# [Assignment]
In the records, find every line with the word "skip" and copy it out.

Source data:
*** Block opens ***
(** * seekr: normalisation, artist tokenisation and the two corpus scanners

    A shallow embedding of [seekr.py]: the text normaliser ([norm] and its
    two stripping passes), the artist tokenizer ([split_artists]), the
    Rekordbox scanner ([scan_rekordbox]), the filesystem scanner
    ([scan_files]) and the summary counts computed in [main].

    Python strings are modelled as [string] over the code points 0..255.
    The similarity scorer [fuzz.token_set_ratio] belongs to an external
    library: the scanners take it as a parameter, and its results are only
    compared, ordered and combined with [max] and [min], so they are
    modelled as integers. *)

From Stdlib Require Import Bool Arith NArith ZArith Lia List Ascii String.
From Stdlib Require Import Sorted Permutation.
Import ListNotations.

Open Scope string_scope.

(** ** Characters *)

Module Char.

Definition code (c : ascii) : N := N_of_ascii c.

Definition between (lo hi : N) (c : ascii) : bool :=
  (lo <=? code c)%N && (code c <=? hi)%N.

(* cased letters that have a lower-case partner below 256 *)
Definition is_upper (c : ascii) : bool :=
  between 65 90 c || (between 192 222 c && negb (code c =? 215)%N).

Definition is_lower_ascii (c : ascii) : bool := between 97 122 c.

Definition is_letter_ascii (c : ascii) : bool :=
  between 65 90 c || between 97 122 c.

(* str.lower on one character *)
Definition lower (c : ascii) : ascii :=
  if is_upper c then ascii_of_N (code c + 32) else c.

(* str.upper on one character; used on the ASCII pattern literals only *)
Definition upper (c : ascii) : ascii :=
  if is_lower_ascii c then ascii_of_N (code c - 32) else c.

(* str.isspace, which is also the class \s of the re module *)
Definition is_space (c : ascii) : bool :=
  between 9 13 c || between 28 32 c
  || (code c =? 133)%N || (code c =? 160)%N.

(* the class \w of the re module: alphanumeric or underscore *)
Definition is_word (c : ascii) : bool :=
  between 48 57 c || between 65 90 c || between 97 122 c
  || (code c =? 95)%N
  || (code c =? 170)%N || (code c =? 178)%N || (code c =? 179)%N
  || (code c =? 181)%N || (code c =? 185)%N || (code c =? 186)%N
  || between 188 190 c
  || between 192 214 c || between 216 246 c || between 248 255 c.

Definition newline : ascii := ascii_of_N 10.

End Char.

(** ** String methods used by the program *)

Module Str.

Fixpoint all_chars (P : ascii -> bool) (s : string) : bool :=
  match s with
  | EmptyString => true
  | String c s' => P c && all_chars P s'
  end.

(* s.lower() *)
Fixpoint lower (s : string) : string :=
  match s with
  | EmptyString => EmptyString
  | String c s' => String (Char.lower c) (lower s')
  end.

(* s.upper() *)
Fixpoint upper (s : string) : string :=
  match s with
  | EmptyString => EmptyString
  | String c s' => String (Char.upper c) (upper s')
  end.

(* s.title(): a letter is upper-cased after a non-letter and lower-cased
   after a letter *)
Fixpoint title_from (after_letter : bool) (s : string) : string :=
  match s with
  | EmptyString => EmptyString
  | String c s' =>
      if Char.is_letter_ascii c
      then String (if after_letter then Char.lower c else Char.upper c)
                  (title_from true s')
      else String c (title_from false s')
  end.

Definition title (s : string) : string := title_from false s.

Fixpoint lstrip (s : string) : string :=
  match s with
  | EmptyString => EmptyString
  | String c s' => if Char.is_space c then lstrip s' else s
  end.

Fixpoint rstrip (s : string) : string :=
  match s with
  | EmptyString => EmptyString
  | String c s' =>
      match rstrip s' with
      | EmptyString => if Char.is_space c then EmptyString
                       else String c EmptyString
      | r => String c r
      end
  end.

(* s.strip() *)
Definition strip (s : string) : string := rstrip (lstrip s).

(* s.replace(old, ''): the occurrences of [old] are found from left to
   right, each search resuming after the previous occurrence; [skip] counts
   the characters of the current occurrence still to be dropped *)
Fixpoint replace_from (old : string) (skip : nat) (s : string) : string :=
  match s with
  | EmptyString => EmptyString
  | String c s' =>
      match skip with
      | S k => replace_from old k s'
      | O => if prefix old s
             then replace_from old (Nat.pred (length old)) s'
             else String c (replace_from old 0 s')
      end
  end.

Definition replace (old s : string) : string :=
  match old with
  | EmptyString => s
  | _ => replace_from old 0 s
  end.

(* "sub in s" *)
Fixpoint contains (sub s : string) : bool :=
  prefix sub s ||
  match s with
  | EmptyString => false
  | String _ s' => contains sub s'
  end.

(* a truthy string is a non-empty one *)
Definition truthy (s : string) : bool :=
  match s with EmptyString => false | _ => true end.

End Str.

(** ** The fragment of the re module the patterns of the program use

    A pattern is an alternation of sequences of items; every repetition in
    the program's patterns is over a single character class.  Matching is by
    backtracking with the priorities of the re module: a greedy item tries
    the longer match first, a lazy one the shorter, alternatives are tried
    from left to right. *)

Module Re.

Inductive cclass : Type :=
| CChar (c : ascii)          (* a literal character *)
| CDot                       (* .   any character but a newline *)
| CSpace                     (* \s *)
| CSet (cs : list ascii).    (* [...] *)

Inductive item : Type :=
| One (c : cclass)
| Opt (c : cclass)           (* c?  *)
| Star (c : cclass)          (* c*  *)
| Lazy (c : cclass)          (* c*? *)
| WordB                      (* \b  *)
| Eos.                       (* $   *)

Definition seq := list item.
Definition pattern := list seq.

(* c+ is c followed by c* *)
Definition plus (c : cclass) : seq := [One c; Star c].

Fixpoint lit (s : string) : seq :=
  match s with
  | EmptyString => []
  | String c s' => One (CChar c) :: lit s'
  end.

(* [ic] is the flag re.IGNORECASE *)
Definition same_char (ic : bool) (a x : ascii) : bool :=
  if ic then Ascii.eqb (Char.lower a) (Char.lower x) else Ascii.eqb a x.

Definition in_class (ic : bool) (c : cclass) (x : ascii) : bool :=
  match c with
  | CChar a => same_char ic a x
  | CDot => negb (Ascii.eqb x Char.newline)
  | CSpace => Char.is_space x
  | CSet cs => existsb (fun a => same_char ic a x) cs
  end.

Definition word_before (prev : option ascii) : bool :=
  match prev with Some c => Char.is_word c | None => false end.

Definition word_at (s : string) : bool :=
  match s with String c _ => Char.is_word c | EmptyString => false end.

(* $ without re.MULTILINE: the end of the string, or just before a
   newline that ends the string *)
Definition at_end (s : string) : bool :=
  match s with
  | EmptyString => true
  | String c EmptyString => Ascii.eqb c Char.newline
  | _ => false
  end.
*** Block closes ***
# [Reply to the exercise]
   right, each search resuming after the previous occurrence; [skip] counts
Fixpoint replace_from (old : string) (skip : nat) (s : string) : string :=
      match skip with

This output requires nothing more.